Simultaneous Localization and Mapping with Particle Filters
Posted on August, 25th, 2014
Problem Statement
The objective of the project is to use data from the magic robot (a
mobile robot), with odometers on each of the 4 wheels, a LIDAR,
gyroscope (3 axes), accelerometer (3 axes) and a kinect sensor to
localize the robot and simultaneously map the environment by
implementing the Particle Filters SLAM algorithm.
Description of approach
I removed the bias and multiplied the sensitivities to the IMU
data (accelerometer and gyroscope) after smoothing. Then I ran
Unscented Kalman Filter to get the yaw, pitch and roll of the
robot at every time instant.
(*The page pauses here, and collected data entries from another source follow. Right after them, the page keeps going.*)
(** * TopicGraph: layout engine, edge router and viewport fit

    A shallow embedding of the graph component of the curriculum
    browser, followed by the properties its specification states about it.
    The component exists in two versions, [src/components/TopicGraph.tsx]
    and a later one with an instructor filter; their layout engine, edge
    router and fit computation are the same text.  The later version adds
    the filter and keeps the running zoom transform across runs of the
    effect; it is the one embedded here.

    Conventions of the embedding.
    - JavaScript numbers are modelled by exact rationals [Q]; the only
      operation of the component that can leave the rationals is the
      division in [getProgressStats], which is modelled with [number]
      (a rational, [NaN] or [Infinity]).
    - [Map<string, _>] and [Record<number, _>] are [gmap]s, [Set<string>]
      is a [gset].
    - The body of the [useEffect] hook is a pure function of the props,
      of the component state and of the container size. *)

From Stdlib Require Import QArith Qminmax Qround Qpower ZArith List Bool Lia Lqa Permutation Sorted.
From stdpp Require Import base gmap strings list fin_maps pretty sorting.
Import ListNotations.

Local Open Scope Q_scope.

(** ** Data model ([types.ts]) *)

Record SubTopic := { sub_id : string }.
(** * ascii-vid-gen: the frame-to-ASCII pipeline and its export loops

    A shallow embedding of [lib/ascii-converter.ts] (the sampler, the colour
    math and the glyph mapper), of the gradient-stop handlers of
    [components/control-panel.tsx] and of [exportAsGIF], [handleExport],
    [renderGifFrame], [renderFrame] and [animate] in
    [components/ascii-preview.tsx], followed by the properties of the
    specification that concern them and by further properties of the code.

    JavaScript numbers are kept abstract behind the class [Js.Number], so each
    function is written once, the way the source writes it, and read at two
    arithmetics: [Js.Exact] (rationals, no rounding) for the general
    theorems, and [Js.IEEE] (the kernel's binary64 floats, the arithmetic a
    JavaScript engine runs) for evaluating the code at concrete inputs. *)

From Stdlib Require Import ZArith QArith Qround Qabs Qminmax Lia Lra Psatz.
From Stdlib Require Import List String Ascii Bool HexadecimalString.
From Stdlib Require Import Floats.PrimFloat Floats.FloatOps Floats.SpecFloat Uint63.
Import ListNotations.

Open Scope string_scope.
Open Scope Z_scope.

(* ================================================================== *)
(** * JavaScript values *)
(* ================================================================== *)

Module Js.

(** ** Numbers

    The operations the sources apply to values of type [number].  [floor],
    [ceil] and [round] return the integer as a [Z]: the sources use the
    results as loop bounds, array indices and pixel coordinates only.
    [truthy] is ToBoolean, as used by [||]. *)
Class Number (num : Type) : Type := {
  ofZ : Z -> num;
  add : num -> num -> num;
  sub : num -> num -> num;
  mul : num -> num -> num;
  div : num -> num -> num;
  ltb : num -> num -> bool;
  truthy : num -> bool;
  min : num -> num -> num;
  max : num -> num -> num;
  abs : num -> num;
  floor : num -> Z;
  ceil : num -> Z;
  round : num -> Z
}.

(** A decimal literal of the source, [0.299] say, given as the fraction
    [299/1000].  Division is correctly rounded in binary64, so at [IEEE] this
    is the double the literal denotes; at [Exact] it is the fraction. *)
Definition lit {num} `{Number num} (q : Q) : num :=
  div (ofZ (Qnum q)) (ofZ (Zpos (Qden q))).

(** *** Exact arithmetic

    The operations over the rationals, without rounding.  A theorem proved
    at this instance says what the code computes up to the rounding of
    doubles; where that rounding changes a result, the statement concerned
    says so and shows it at [IEEE]. *)

Definition Qltb (a b : Q) : bool := negb (Qle_bool b a).

(** [Math.round] rounds half-way cases up: [floor (x + 1/2)]. *)
Definition Qround_half_up (x : Q) : Z := Qfloor (x + (1 # 2)).

#[export] Instance Exact : Number Q := {
  ofZ := inject_Z;
  add := Qplus;
  sub := Qminus;
  mul := Qmult;
  div := Qdiv;
  ltb := Qltb;
  truthy x := negb (Qeq_bool x 0);
  min := Qmin;
  max := Qmax;
  abs := Qabs;
  floor := Qfloor;
  ceil := Qceiling;
  round := Qround_half_up
}.
Lemma duration_statistics_are_ordered_witness :
  exists r,
    fst (Base.test_model Scenario.stdev_stand_in Base.default_config
           "all-minilm:l6-v2" (Some 2%Z) Scenario.healthy) = World.Ok r
    /\ Base.is_success r = true
    /\ Spec.base_durations_ordered r.
Proof.
  eexists. split; [vm_compute; reflexivity |]. split; [reflexivity |].
  apply (proj1 (duration_statistics_are_ordered Scenario.stdev_stand_in)
           Base.default_config "all-minilm:l6-v2"%string (Some 2%Z)
           Scenario.healthy).
  vm_compute. reflexivity.
Defined.

(* ================================================================== *)
(** * The asynchronous runner: the trace of the timed loop *)
(* ================================================================== *)

Section TimedLoop.
Import World.

(** Whether the prober returns or raises, it leaves in the log the events of
    one probe of its text. *)
Lemma async_probe_events cfg model text (w : world) :
  (0 < Reserv.max_retries cfg)%Z ->
  exists evs,
    log (snd (Reserv.test_single_embedding cfg model text w)) = log w ++ evs
    /\ Spec.probe_events cfg model text 0 evs.
Proof.
  intros H. rewrite async_probe_world.
  destruct (get_embedding_log cfg model text (Reserv.max_retries cfg) w)
    as [out [w' [E [_ [_ [_ [_ [evs [L P]]]]]]]]].
  rewrite E. cbn [snd]. exists evs. split; [exact L | exact (P H)].
Qed.

Lemma sample_text_index (a : nat) :
  nth (Z.to_nat (Z.of_nat a mod Z.of_nat (List.length Reserv.TEST_TEXTS)))
      Reserv.TEST_TEXTS ""%string
  = Spec.sample_text a.
Proof.
  unfold Spec.sample_text. rewrite <- Nat2Z.inj_mod, Nat2Z.id. reflexivity.
Qed.
(** * segmed.train.train_unet: a shallow embedding

    [train_unet] is glue code over TensorFlow/Keras, numpy and matplotlib.
    The embedding keeps the function's own control flow and data flow
    (argument forwarding, the two [zip] generator expressions, the debugging
    loop, the order of the library calls) and takes the libraries as an
    environment: a record of total functions that say, for each library call
    the function makes, whether it raises and what it returns.

    Python objects that the function mutates or shares are kept in a store:
    the four directory iterators (each call of [next] advances the iterator
    it is applied to, whoever calls it) and the two generator objects built
    over them. Every library call is appended to a log with its arguments. *)

From Stdlib Require Import ZArith Floats.PrimFloat.
From stdpp Require Import base list strings.

Local Open Scope string_scope.

(** ** Python values that cross the library boundary *)

(** A module-level Python object, referred to by module and attribute name
    ([tf.float32], [tf.keras.losses.binary_crossentropy],
    [mts.jaccard_index], ...). *)
Record pyref := PyRef { py_module : string; py_name : string }.

(** [from segmed.metrics import metrics as mts] *)
Definition mts (name : string) : pyref := PyRef "segmed.metrics.metrics" name.
Definition tf (path name : string) : pyref := PyRef ("tensorflow" +:+ path) name.

(** What one [next] on a generator object gives: a pair, an exception, or
    [StopIteration]. *)
Inductive pulled (E A : Type) : Type :=
| PYield (image_batch mask_batch : A)
| PRaise (e : E)
| PStop.
Arguments PYield {E A} image_batch mask_batch.
Arguments PRaise {E A} e.
Arguments PStop {E A}.

(** The argument lists of the library calls, one record per call, with the
    libraries' keyword names. *)

(** The keyword arguments [data_gen_args] of [ImageDataGenerator]. *)
Module DataGen.
Record args := {
  rescale : float;
  validation_split : option float;
  dtype : pyref
}.
End DataGen.

(** Arguments of [flow_from_directory]. *)
Module Flow.
Record args := {
  directory : string;
  class_mode : option string;
  color_mode : string;
  batch_size : option Z;
  seed : option Z;
  subset : string
}.
End Flow.

(** Arguments of [tf.keras.callbacks.ModelCheckpoint]. *)
Module Checkpoint.
Record args := {
  filepath : option string;
  monitor : option string;
  verbose : Z;
  save_best_only : bool;
  mode : string
}.
End Checkpoint.

(** Arguments of [model.compile]. *)
Module Compile.
Record args {Optimizer : Type} := {
  loss : pyref;
  optimizer : Optimizer;
  metrics : list pyref
}.
Arguments args : clear implicits.
End Compile.

(** Arguments of [model.fit_generator]. A generator object is given as its
    consumer sees it: the result of its k-th [next], counted from the
    moment it is handed over. *)
Module Fit.
Record args {Exn Array : Type} := {
  generator : nat -> pulled Exn Array;
  steps_per_epoch : option Z;
  epochs : option Z;
  callbacks : list Checkpoint.args;
  verbose : Z;
  validation_data : nat -> pulled Exn Array;
  validation_steps : option Z
}.
Arguments args : clear implicits.
End Fit.

(** The numpy index expressions that occur in the function:
    [b[0]], [i[0, ...]] and [j[0, ..., 0]]. *)
Inductive Index := Idx_0 | Idx_0_ellipsis | Idx_0_ellipsis_0.

Inductive result (E A : Type) : Type :=
| Ok (a : A)
| Raise (e : E).
Arguments Ok {E A} a.
Arguments Raise {E A} e.

Section Embedding.

(** Exceptions, numpy arrays, the [segmed] network description, Keras
    models, optimizers and [History] objects are opaque to [train_unet]. *)
Context {Exn Array SegNet Model Optimizer History : Type}.

(** A generator object as its consumer sees it. *)
Definition stream : Type := nat -> pulled Exn Array.

(** The [segmodel] argument: an object with a settable [input_size]
    attribute and a [collect()] method. *)
Record SegModel := {
  seg_net : SegNet;
  input_size : option (list Z)
}.

(** ** The libraries, as an environment *)

Record Framework := {
  (** The [ImageDataGenerator] constructor: raises or constructs. *)
  fw_ImageDataGenerator : DataGen.args -> result Exn unit;
  (** [datagen.flow_from_directory(...)]: raises or constructs. *)
  fw_flow_from_directory : DataGen.args -> Flow.args -> result Exn unit;
  (** The k-th batch (from 0) that a directory iterator with this
      configuration produces over the directory contents of this run. The
      iterator is endless: every k has a batch or an exception. *)
  fw_directory_batch : DataGen.args -> Flow.args -> nat -> result Exn Array;
  (** numpy indexing and [.shape]. *)
  fw_getitem : Array -> Index -> result Exn Array;
  fw_shape : Array -> list Z;
  (** [import matplotlib.pyplot as plt] and the three calls on it. *)
  fw_import_pyplot : result Exn unit;
  fw_plt_figure : Z -> result Exn unit;
  fw_plt_imshow : Array -> result Exn unit;
  fw_plt_show : result Exn unit;
  (** [segmodel.collect()]. *)
  fw_collect : SegModel -> result Exn Model;
  (** [ModelCheckpoint(...)]: raises or constructs. *)
  fw_ModelCheckpoint : Checkpoint.args -> result Exn unit;
  (** [model.compile(...)]: raises or gives the compiled model. *)
  fw_compile : Model -> Compile.args Optimizer -> result Exn Model;
  (** [model.fit_generator(...)]: raises or gives the history. *)
  fw_fit_generator : Model -> Fit.args Exn Array -> result Exn History
}.

Context (fw : Framework).

(** ** Library calls and the log *)

Inductive Call :=
| Call_ImageDataGenerator (a : DataGen.args)
| Call_flow_from_directory (datagen : DataGen.args) (a : Flow.args)
| Call_next (iterator : nat)
| Call_getitem (a : Array) (idx : Index)
| Call_import_pyplot
| Call_plt_figure (n : Z)
| Call_plt_imshow (a : Array)
| Call_plt_show
| Call_collect (s : SegModel)
| Call_ModelCheckpoint (a : Checkpoint.args)
| Call_compile (m : Model) (a : Compile.args Optimizer)
| Call_fit_generator (m : Model) (a : Fit.args Exn Array).

(** A logged call and the exception it raised, if any. *)
Record Event := { ev_call : Call; ev_raised : option Exn }.

(** ** The store *)

(** A [DirectoryIterator]: its configuration and how many batches have been
    drawn from it so far. *)
Record DirectoryIterator := {
  it_datagen : DataGen.args;
  it_flow : Flow.args;
  total_batches_seen : nat
}.

(** The object [(pair for pair in zip(a, b))]: the two iterators it draws
    from, and whether it has finished. *)
Record Generator := {
  zip_fst : nat;
  zip_snd : nat;
  finished : bool
}.

Record World := {
  iterators : list DirectoryIterator;
  generators : list Generator;
  log : list Event
}.

Definition empty_world : World :=
  {| iterators := []; generators := []; log := [] |}.

(** ** Computations *)

Inductive Outcome (A : Type) : Type :=
| Returned (a : A)
| Raised (e : Exn)
| OutOfFuel
| Stuck.
Arguments Returned {A} a.
Arguments Raised {A} e.
Arguments OutOfFuel {A}.
Arguments Stuck {A}.

Definition M (A : Type) : Type := World -> Outcome A * World.

Definition ret {A} (a : A) : M A := fun w => (Returned a, w).

Definition bind {A B} (m : M A) (k : A -> M B) : M B :=
  fun w =>
    match m w with
    | (Returned a, w') => k a w'
    | (Raised e, w') => (Raised e, w')
    | (OutOfFuel, w') => (OutOfFuel, w')
    | (Stuck, w') => (Stuck, w')
    end.

Definition log_event (c : Call) (r : option Exn) (w : World) : World :=
  {| iterators := iterators w;
     generators := generators w;
     log := log w ++ [{| ev_call := c; ev_raised := r |}] |}.

(** A library call: logged, and its exception (if any) raised here. *)
Definition call {A} (c : Call) (r : result Exn A) : M A :=
  fun w =>
    match r with
    | Ok a => (Returned a, log_event c None w)
    | Raise e => (Raised e, log_event c (Some e) w)
    end.

Declare Scope py_scope.
Delimit Scope py_scope with py.
Notation "x <- m ;; k" := (bind m (fun x => k))
  (at level 100, m at next level, k at level 200, right associativity) : py_scope.
Notation "m ;; k" := (bind m (fun _ => k))
  (at level 100, k at level 200, right associativity) : py_scope.
Local Open Scope py_scope.

(** ** The operations [train_unet] uses *)

Definition ImageDataGenerator (args : DataGen.args) : M DataGen.args :=
  call (Call_ImageDataGenerator args) (fw_ImageDataGenerator fw args) ;;
  ret args.

(** A new [DirectoryIterator] in the store, no batch drawn yet. *)
Definition new_iterator (datagen : DataGen.args) (a : Flow.args) : M nat :=
  fun w =>
    (Returned (length (iterators w)),
     {| iterators := iterators w ++
          [{| it_datagen := datagen; it_flow := a; total_batches_seen := 0 |}];
        generators := generators w;
        log := log w |}).

Definition flow_from_directory (datagen : DataGen.args) (directory : string)
    (class_mode : option string) (color_mode : string)
    (batch_size seed : option Z) (subset : string) : M nat :=
  let a := {| Flow.directory := directory; Flow.class_mode := class_mode;
              Flow.color_mode := color_mode; Flow.batch_size := batch_size;
              Flow.seed := seed; Flow.subset := subset |} in
  call (Call_flow_from_directory datagen a) (fw_flow_from_directory fw datagen a) ;;
  new_iterator datagen a.

(** The iterator's batch counter moves on, whether or not loading the batch
    then raises. *)
Definition advance (it : DirectoryIterator) : DirectoryIterator :=
  {| it_datagen := it_datagen it; it_flow := it_flow it;
     total_batches_seen := S (total_batches_seen it) |}.

(** [next(iterator)] on a directory iterator: the batch at the iterator's
    current position, and the iterator advanced in the store. *)
Definition next (iterator : nat) : M Array :=
  fun w =>
    match iterators w !! iterator with
    | Some it =>
        call (Call_next iterator)
          (fw_directory_batch fw (it_datagen it) (it_flow it) (total_batches_seen it))
          {| iterators := <[iterator := advance it]> (iterators w);
             generators := generators w;
             log := log w |}
    | None => (Stuck, w)
    end.

(** [(pair for pair in zip(a, b))]: a new generator object; nothing is
    drawn from [a] or [b] until the generator is asked for a pair. *)
Definition zip_generator (a b : nat) : M nat :=
  fun w =>
    (Returned (length (generators w)),
     {| iterators := iterators w;
        generators := generators w ++
          [{| zip_fst := a; zip_snd := b; finished := false |}];
        log := log w |}).

Definition finish (g : nat) (w : World) : World :=
  {| iterators := iterators w;
     generators := alter (fun G => {| zip_fst := zip_fst G; zip_snd := zip_snd G;
                                      finished := true |}) g (generators w);
     log := log w |}.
This data is only used to remove the
LIDAR ray points hitting the ceiling or the floor when the robot
is on a ramp. I first do dead reckoning using only odometery and
then get an approximate map size. I use 100 particles in my
particle filter. I perform motion based on the odometery and then
randomly jitter the particles along x, y and the orientation phi
with a Gaussian centered at 0 and a standard deviation of 3 times
the change in x, y and phi. Then I compute weight as the sum of
the map values at the hit positions of the LIDAR rays where the
map value is the log odd value of it being an obstacle versus an
empty space. I choose the particle with the largest weight and
update the map with the LIDAR points. I increment the log odds of
the obstacles by 30, I use Bresenham’s algorithm to decrement the
points which are empty by only 1. Finally I resample every time
based on the weights of the particles.